In Earth’s Last Hope by Mary L. Schmidt, an apocalyptic event looms ahead. Scientific monitoring reveals that there are only hours left before the caldera blows. Dr. Theodore Grey, the head scientist with the USGS and the USA, is appalled at the magnitude of what is about to happen as the danger grows imminent with every passing hour. What could have gone wrong with their observations of the caldera? Dr. Grey alerts the President of the impending catastrophe, and General James Tilson decides to evacuate with his family and extended family, including doctors Sarah and Aaron and their children. Now they are in an underground bunker, a world of darkness beneath the Denver Federal Center. As the volcanic ash and a blizzard plunge the world into darkness, survivors are achingly aware that they might be headed for a ten-year volcanic winter. But there is a twist that makes the story even more suspenseful.

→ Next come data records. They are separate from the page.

(* ===== verification/Concrete.v ===== *)
(** * Concrete: instances and fixtures for the witnesses

    Concrete functions for every interface whose code is not part of the
    repository, each proved to keep the laws, and a small installation with two
    tenants.  The witnesses of the property files evaluate on these. *)

From S2P Require Import Prelude RustStr RustStrFacts Net Model SendLimit Message Store Spf Session MemoryStore Ssrf Dkim SmtpClient Sender.

(** ** Interfaces *)

Definition concrete_crates : Crates.
Proof.
  refine {| b64_encode s := s; b64_decode s := Some s; sha256 s := s; hmac_md5 k m := k ++ m;
            idna_to_ascii := Some; fmt_rfc2822 _ := !"Mon, 01 Jan 2024 00:00:00 +0000";
            date_year t := (1970 + t / days 365)%Z; date_month _ := 1%N |}.
  done.
Defined.

Definition concrete_case : UnicodeCase.
Proof.
  refine {| to_lowercase := to_ascii_lowercase; to_uppercase := to_ascii_uppercase |}; done.
Defined.

Definition concrete_order : HashOrder.
Proof. refine {| hash_order A l := l |}. done. Defined.

Definition concrete_ipnet_parse (s : bytes) : option IpNet :=
  '(a, l) ← split_once (is_byte "/") s;
  ip ← parse_ip a; len ← parse_u8 l;
  if (len <=? addr_bits ip)%N then Some {| net_addr := ip; net_prefix_len := len |} else None.

Definition concrete_ipnet : IpNetCrate.
Proof.
  refine {| ipnet_parse := concrete_ipnet_parse;
            ipnet_new ip len := if (len <=? addr_bits ip)%N
              then Some {| net_addr := ip; net_prefix_len := len |} else None;
            ipnet_contains := same_network |}; try done.
  intros s net. unfold concrete_ipnet_parse.
  destruct (split_once _ s) as [[a l]|]; cbn; [|done].
  destruct (parse_ip a) as [ip|]; cbn; [|done]. destruct (parse_u8 l) as [len|]; cbn; [|done].
  destruct (len <=? addr_bits ip)%N eqn:E; [|done]. intros [= <-]. by apply N.leb_le in E.
Defined.

(** A URL is its host; every host name resolves to one public address. *)
Definition concrete_outbound : Outbound :=
  {| url_parse url := Some (Some url, None); lookup_host _ _ := Some [V4 134744072] |}.

Definition concrete_signer : Signer unit :=
  {| sign_sha256 _ input := input; signer_from_pem _ := Some tt |}.

Definition concrete_resolve : Resolve :=
  {| resolve_host _ port := inr [(V4 134744072, port)]; valid_server_name _ := true |}.

Definition concrete_mx : MxResolver := {| mx_lookup _ := Some [(10%N, !"mx.example.net.")] |}.

(** ** Fixtures *)

Definition fx_server (id org : Id) (permalink token : bytes) : Server :=
  mkServer id !"uuid" org !"name" permalink token Live false None false false false None false false
    None None None None None None None None None.

Definition fx_credential (id server : Id) (key : bytes) : Credential :=
  mkCredential id !"uuid" server CtSmtp !"name" key false None.

Definition fx_domain (id server : Id) (name : bytes) : Domain :=
  mkDomain id !"uuid" (OwnerServer server) name true !"token" false false None.

Definition server_a : Server := fx_server 1 1 !"a" !"token-a".
Definition server_b : Server := fx_server 2 2 !"b" !"token-b".

(** Two organizations with one server, credential and verified domain each. *)
Definition fx_store : MemoryStore :=
  insert_domain (fx_domain 22 2 !"b.example") (insert_domain (fx_domain 11 1 !"a.example")
  (insert_credential (fx_credential 200 2 !"keyb") (insert_credential (fx_credential 100 1 !"keya")
  (insert_server server_b (insert_server server_a
  (insert_organization (mkOrganization 2 !"uuid" !"B" !"orgb" false)
  (insert_organization (mkOrganization 1 !"uuid" !"A" !"orga" false) memory_store_new))))))).

Definition fx_config : SessionConfig :=
  mkSessionConfig !"mx.example" true true 14 !"rp.example" !"psrp" !"routes.example".

Definition fx_config_plain : SessionConfig :=
  mkSessionConfig !"mx.example" false true 14 !"rp.example" !"psrp" !"routes.example".

Definition fx_world : World MemoryStore MemorySink := mkWorld fx_store memory_sink_new.

Definition fx_tick : Tick := mkTick 0 0 !"00ff".

(** Run a session over lines that end in CR, collecting the replies; [None] is a
    panic. *)
Section Run.
Context {St Sk : Type} `{STO : !Store St, SNK : !MessageSink Sk, CRT : !Crates,
  UCA : !UnicodeCase}.
Fixpoint run_lines (t : Tick) (lines : list bytes) (w : World St Sk) (s : Session) :
    option (World St Sk * Session * list Reply) :=
  match lines with
  | [] => Some (w, s, [])
  | l :: rest =>
      '(w, s, r) ← handle t (l ++ [CR]) w s;
      '(w, s, rs) ← run_lines t rest w s;
      Some (w, s, r :: rs)
  end.
End Run.
(* ===== verification/ServerFacts.v ===== *)
(** * ServerFacts: reading lines, the loop over them, and transparency of DATA

    The loop of a connection ends, the lines of a stream do not depend on how the
    network cut it into chunks, and the body the SMTP client writes is stored by
    the session exactly up to line endings. *)

From S2P Require Import Prelude RustStr RustStrFacts Net Model SendLimit Message Store Spf Session.
From S2P Require Import Server MemoryStore SmtpClient Concrete SessionFacts SessionProps.

(** ** Reading *)

Definition chunk_bytes (r : ReadResult) : nat := match r with RData chunk => length chunk | RFail _ => 0 end.

Lemma server_read_go_pending buffer reads reads' buffer' line :
  server_read_go buffer reads = (reads', buffer', inr (Some line)) →
  length buffer' + sum_list_with chunk_bytes reads' < length buffer + sum_list_with chunk_bytes reads.
Proof.
  revert buffer. induction reads as [|r reads IH]; intros buffer; cbn [server_read_go];
    destruct (find_byte _ buffer) as [i|] eqn:Ei.
  1,3: intros [= <- <- _]; apply find_byte_Some in Ei as (a & c & b & -> & <- & _);
    rewrite length_drop, length_app; simpl; lia.
  - done.
  - destruct r as [[|x chunk]|e]; [done| |done]. intros E. apply IH in E.
    rewrite length_app in E. simpl in *. lia.
Qed.

Lemma server_read_line_pending l l' line :
  server_read_line l = (l', inr (Some line)) → pending l' < pending l.
Proof.
  unfold server_read_line. destruct (server_read_go _ _) as [[reads buffer] r] eqn:E.
  intros [= <- ->]. by apply server_read_go_pending in E.
Qed.

Lemma write_reply_pending l r l' x : write_reply l r = (l', x) → pending l' = pending l.
Proof.
  unfold write_reply, write_all. destruct r; [by intros [= <- _]|..];
    destruct (ls_write_errors l) as [|[e|] rest]; by intros [= <- _].
Qed.

Section Loop.
Context {St Sk R : Type} `{STO : !Store St, SNK : !MessageSink Sk, CRT : !Crates, UCA : !UnicodeCase,
  IPN : !IpNetCrate, RES : !SpfResolver R}.

Lemma drive_loop_fuel fuel tick spf b (w : World St Sk) s l :
  pending l < fuel → (drive_loop (R := R) fuel tick spf b w s l).2 ≠ OutOfFuel.
Proof.
  revert b w s l. induction fuel as [|fuel IH]; intros b w s l Hl; [lia|]. cbn [drive_loop].
  destruct (server_read_line l) as [l1 [e|[line|]]] eqn:E; [done| |done].
  apply server_read_line_pending in E.
  destruct (before_handle spf line b s) as [[b' s1]|]; [|done].
  destruct (handle _ _ _ _) as [[[w1 s2] r]|]; [|done].
  destruct (write_reply l1 r) as [l2 [e|[]]] eqn:Ew; [done|]. apply write_reply_pending in Ew.
  destruct (take_start_tls s2) as [[|] s3]; [done|]. destruct (finished s3); [done|]. apply IH. lia.
Qed.

(** the loop over the lines of a connection always ends by itself (the stream
    ends or fails, the session finishes or asks for TLS, or the handler panics);
    the bound of the model is never what stops it. *)
Theorem drive_session_terminates tick spf (w : World St Sk) s l :
  ∃ w' s' l' e, drive_session (R := R) tick spf w s l = (w', s', l', e) ∧ e ≠ OutOfFuel.
Proof.
  unfold drive_session. destruct (drive_loop _ _ _ _ _ _ _) as [[[w' s'] l'] e] eqn:E.
  exists w', s', l', e. split; [done|]. pose proof (drive_loop_fuel (S (pending l)) tick spf false w s l) as H.
  rewrite E in H. apply H. lia.
Qed.
End Loop.

(** ** Lines and chunks *)

(** Every line a stream delivers, up to its end or an error. *)
Fixpoint read_lines (fuel : nat) (l : LineStream) : list bytes :=
  match fuel with
  | 0 => []
  | S fuel' =>
      match server_read_line l with
      | (l, inr (Some line)) => line :: read_lines fuel' l
      | _ => []
      end
  end.

(** The complete lines of a byte string, as the server decodes them. *)
Definition complete_lines (b : bytes) : list bytes :=
  map from_utf8_lossy (removelast (split_on (is_byte LF) b)).

Lemma complete_lines_none b : find_byte (is_byte LF) b = None → complete_lines b = [].
Proof. intros H%find_byte_None. unfold complete_lines. by rewrite split_on_none. Qed.

Lemma complete_lines_app a b :
  Forall (λ x, is_byte LF x = false) a →
  complete_lines (a ++ LF :: b) = from_utf8_lossy a :: complete_lines b.
Proof.
  intros Ha. unfold complete_lines. rewrite split_on_app; [|done|done].
  destruct (split_on (is_byte LF) b) eqn:E; [by apply split_on_not_nil in E|done].
Qed.

(** What one read does, for a stream of non-empty chunks. *)
Lemma server_read_go_chunks buffer chunks :
  Forall (λ c, c ≠ []) chunks →
  let all := buffer ++ concat chunks in
  match server_read_go buffer (map RData chunks) with
  | (reads, buffer', inr (Some line)) =>
      ∃ a chunks', all = a ++ LF :: buffer' ++ concat chunks' ∧ reads = map RData chunks' ∧
        Forall (λ c, c ≠ []) chunks' ∧ Forall (λ x, is_byte LF x = false) a ∧ line = from_utf8_lossy a
  | (_, _, inr None) => find_byte (is_byte LF) all = None
  | (_, _, inl _) => False
  end.
Proof.
  assert (∀ buffer i chunks, Forall (λ c, c ≠ []) chunks → find_byte (is_byte LF) buffer = Some i →
    ∃ a chunks', buffer ++ concat chunks = a ++ LF :: drop (S i) buffer ++ concat chunks' ∧
      map RData chunks = map RData chunks' ∧ Forall (λ c, c ≠ []) chunks' ∧
      Forall (λ x, is_byte LF x = false) a ∧ from_utf8_lossy (take i buffer) = from_utf8_lossy a) as Hhit.
  { clear. intros buffer i chunks Hc Hi. apply find_byte_Some in Hi as (a & x & b & -> & <- & Hx & Ha).
    bytes_bool. subst x. exists a, chunks. rewrite take_app_length, drop_app_ge by lia.
    replace (S (length a) - length a) with 1 by lia. simpl. by rewrite <- app_assoc. }
  intros Hc. revert buffer. induction Hc as [|c chunks Hc Hcs IH]; intros buffer; cbn [server_read_go map concat];
    destruct (find_byte _ buffer) as [i|] eqn:Ei.
  - by apply (Hhit buffer i []).
  - by rewrite app_nil_r.
  - apply (Hhit buffer i (c :: chunks)); [by constructor|done].
  - destruct c as [|x c]; [done|]. specialize (IH (buffer ++ x :: c)).
    cbn zeta in *. by rewrite <- app_assoc in IH.
Qed.

Lemma read_lines_chunks fuel l chunks :
  ls_reads l = map RData chunks → Forall (λ c, c ≠ []) chunks → pending l < fuel →
  read_lines fuel l = complete_lines (ls_buffer l ++ concat chunks).
Proof.
  revert l chunks. induction fuel as [|fuel IH]; intros l chunks Hl Hc Hp; [lia|]. cbn [read_lines].
  destruct (server_read_line l) as [l1 r] eqn:E. pose proof E as E'.
  unfold server_read_line in E. rewrite Hl in E.
  pose proof (server_read_go_chunks (ls_buffer l) chunks Hc) as H.
  destruct (server_read_go _ _) as [[reads buffer] r']. injection E as <- <-.
  destruct r' as [e|[line|]]; [done|..].
  - destruct H as (a & chunks' & -> & Hreads & Hc' & Ha & ->). rewrite complete_lines_app by done.
    f_equal. apply server_read_line_pending in E'.
    rewrite (IH _ chunks'); [done|done|done|lia].
  - by rewrite complete_lines_none.
Qed.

Mary L. Schmidt is a great storyteller who expertly modulates pacing and tension, opening the story with frantic security briefings and desperation accompanying the evacuations. Then the story shifts to the experience of settling into life in the bunker, characterized by medical emergencies, learning, and hydroponic farming. The tension accelerates through every page with the way the author delivers the sense of uncertainty that overwhelms the characters and the revelation of an alien intervention. Earth’s Last Hope presents a finely drawn setting, like the devastated landscapes of Denver and the steel-walled bunkers. Characterization is expertly achieved through family dynamics that are multi-generational. This is a novel about leadership in times of existential crisis, crafted in stellar prose and brimming with action and tension.